The first municipal building in Cellardyke was a tolbooth which was completed in 1642. A new mercat cross was carved at that time and erected outside the building. The tolbooth was used as a prison as well as being a regular meeting place for Kilrenny Burgh Council.[2] By the early 1880s, the tolbooth had become dilapidated and the burgh leaders decided to demolish the tolbooth and to erect a new building on the same site. The politician and shipping company founder, Stephen Williamson, and the Australian grocery wholesaler, David Fowler, each agreed to contribute £5,000 to the cost of the new building.[3]

The foundation stone for the new building was laid by the provost, Robert Watson, on 5 April 1882.[4] It was designed by David Henry and Jesse Hall of the St Andrews firm of Henry & Hall, built in rubble masonry and was officially opened as "Kilrenny Town Hall" on 19 September 1883.[5][6][7] The design involved an asymmetrical main frontage of five bays facing Tolbooth Wynd. The fourth bay from the left featured an arched opening with a wrought iron gate and a hood mould; there was a mullioned and transomed window on the first floor and a clock face in the stepped gable above. The first three bays on the left were fenestrated in a similar style, while in the right-hand bay, which was recessed, the old mercat cross was affixed to wall. There was a stone plaque above the mercat cross inscribed with the words "Erected by Stephen Williamson and David Fowler For Municipal and other Purposes in this their native town A.D. 1883". The right hand bay was fenestrated by a small window above and to the left of the plaque and was surmounted a stepped gable which contained a plain stone panel. Internally, the principal rooms were the burgh chambers and a meeting room for the St Ayles Masonic Lodge on the ground floor, and the main assembly hall on the first floor.[5]

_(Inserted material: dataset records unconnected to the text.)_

(** * Request pipeline and connection loop of the HTTP/3 benchmark client
    (client/src/main.rs), shallowly embedded.

    Modelling choices:
    - [Instant] values are readings of a monotonic clock, in nanoseconds,
      as [nat]; [Duration] is a [nat] as well, and [duration_since]
      saturates at zero as Rust's [Instant::duration_since] does.
    - The u16 status is an [N].
    - The u32 sum [args.warmup + args.requests] is computed modulo 2^32,
      as in a release build (a debug build panics at start-up when it
      overflows, before any request). The counters [requests_sent],
      [requests_done] and the u64 byte counter are [nat]: [requests_sent]
      never exceeds the u32 total, and the others grow by one per event or
      by the bytes of one response.
    - Byte strings ([&[u8]]) are [string]s (lists of 8-bit [ascii]).
    - The quiche engine, the socket and the clock are oracles: every
      call that asks them something reads the answer from a list. *)

From Stdlib Require Import List String Ascii Arith NArith Bool Lia.
Import ListNotations.
#[local] Set Warnings "-abstract-large-number".

Definition Instant := nat.
Definition Duration := nat.

(** [Instant::duration_since]: saturating difference. *)
Definition duration_since (later earlier : Instant) : Duration := later - earlier.

(** ** Parsing the [:status] value *)

(** [std::str::from_utf8]: well-formedness of UTF-8 (no overlong forms,
    no surrogates, nothing above U+10FFFF). *)
Definition in_range (lo hi n : nat) : bool := (lo <=? n) && (n <=? hi).
Definition cont (n : nat) : bool := in_range 128 191 n.

Fixpoint utf8_valid (bs : list nat) : bool :=
  match bs with
  | [] => true
  | b :: r =>
      if b <=? 127 then utf8_valid r
      else if in_range 194 223 b then
        match r with c1 :: r' => cont c1 && utf8_valid r' | _ => false end
      else if in_range 224 239 b then
        match r with
        | c1 :: c2 :: r' =>
            (if b =? 224 then in_range 160 191 c1
             else if b =? 237 then in_range 128 159 c1
             else cont c1) && cont c2 && utf8_valid r'
        | _ => false
        end
      else if in_range 240 244 b then
        match r with
        | c1 :: c2 :: c3 :: r' =>
            (if b =? 240 then in_range 144 191 c1
             else if b =? 244 then in_range 128 143 c1
             else cont c1) && cont c2 && cont c3 && utf8_valid r'
        | _ => false
        end
      else false
  end.

Definition bytes_of (s : string) : list nat := map nat_of_ascii (list_ascii_of_string s).

Definition from_utf8 (v : string) : option string :=
  if utf8_valid (bytes_of v) then Some v else None.

(** [u16::from_str]: decimal digits, an optional leading [+], no empty
    digit string, and an error on overflow past 65535. *)
Definition U16_MAX : N := 65535.

Fixpoint parse_digits (acc : N) (bs : list nat) : option N :=
  match bs with
  | [] => Some acc
  | b :: r =>
      if in_range 48 57 b then
        let acc' := (acc * 10 + N.of_nat (b - 48))%N in
        if (acc' <=? U16_MAX)%N then parse_digits acc' r else None
      else None
  end.

Definition parse_u16 (s : string) : option N :=
  match bytes_of s with
  | [] => None
  | [b] => if (b =? 43) || (b =? 45) then None else parse_digits 0 [b]
  | b :: r => if b =? 43 then parse_digits 0 r else parse_digits 0 (b :: r)
  end.

Definition unwrap_or {A} (o : option A) (d : A) : A :=
  match o with Some x => x | None => d end.

(** [std::str::from_utf8(hdr.value()).unwrap_or("0").parse().unwrap_or(0)] *)
Definition parse_status (v : string) : N :=
  unwrap_or (parse_u16 (unwrap_or (from_utf8 v) "0"%string)) 0%N.

(** ** Data model *)

Record RequestResult := mkResult {
  index : nat;
  r_status : N;
  ttfb : Duration;
  total_time : Duration;
  r_bytes_received : nat }.

Record InflightRequest := mkInflight {
  start : Instant;
  first_byte : option Instant;
  req_status : N;
  req_bytes_received : nat;
  stream_id : nat }.

(** The command-line counts that the pipeline reads (u32 values). *)
Record Args := mkArgs { requests : nat; warmup : nat }.

Definition U32_MOD : N := (2 ^ 32)%N.

(** [let total_requests = args.warmup + args.requests;] in u32 arithmetic. *)
Definition total_requests (a : Args) : nat :=
  N.to_nat ((N.of_nat (warmup a) + N.of_nat (requests a)) mod U32_MOD)%N.

(** A call [conn.close(app, err, reason)]. *)
Definition Close := (bool * nat * string)%type.
(* ===== verification/_CoqProject ===== *)
-Q . S2P
Prelude.v
Types.v
JsText.v
Fares.v
RequestCard.v
LocationPicker.v
PickerMap.v
TripStateMachine.v
Backend.v
DriverApp.v
DriverSerial.v
DriverRuns.v
History.v
Dashboard.v
MapLife.v
DashUi.v
LocationTracker.v
TrackerReals.v
RouteEngine.v
TripScreen.v
RouteRuns.v
GhostDrivers.v
(** A name chosen from the search results stays in the search bar:
    the lookup the choice schedules updates the footer's address but
    leaves the name, and the confirm button is enabled again. *)
Theorem search_name_survives_lookup lat lon name a b addr :
  parseFloat lat = JNum a -> parseFloat lon = JNum b -> before ","%char name <> ""%string ->
  exists st, picker_run picker_fallback [POpenSearch; PSearchSelect lat lon name; PWait 500; PReply 1 (AddrReply addr)] = Some st /\
    selectedLocation st = Some (a, b) /\ displayAddress st = before ","%char name /\
    currentAddress st = addr /\ isFetchingAddress st = false /\ lookups st = [(a, b)].
Proof.
intros Ha Hb Hn. destruct (before ","%char name) as [|c r] eqn:E; [contradiction|].
eexists. split.
{ cbn [picker_run]. unfold picker_step at 1. cbn [picker_step0 option_map].
  unfold picker_step at 1. cbn [picker_step0]. cbn [searchOpen rg_effect set_search_open].
  unfold handleSelectFromSearch. rewrite Ha, Hb, E.
  cbn. repeat (rewrite rg_effect_same by reflexivity; cbn). reflexivity. }
repeat split.
Qed.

The council chamber continued to serve as the meeting place of the burgh council into the 20th century but ceased to be the local seat of government when the enlarged Kilrenny, Anstruther Easter and Anstruther Wester Burgh Council was formed at Anstruther Easter Town Hall in 1930.[8] A contingent which formed part of the Polish I Corps was accommodated in the building during the early years of the Second World War.[9]

After North-East Fife District declared its intention to close the building in the mid-1980s, the specially formed Cellardyke Town Hall Committee took a lease on the building in 1988.[10] The committee initiated a programme of refurbishment works which was completed in 1995: the works provided facilities for a local history museum and also enabled allowed the assembly hall to be used as a community events venue.[11] The committee was merged into the East Neuk Centre Trust, which also administered Anstruther Easter Town Hall, in 2015.[5]

Works of art in the town hall include a landscape painted by Sidney Richard Percy depicting highland cattle drinking from the River Llugwy in Northwest Wales.[12]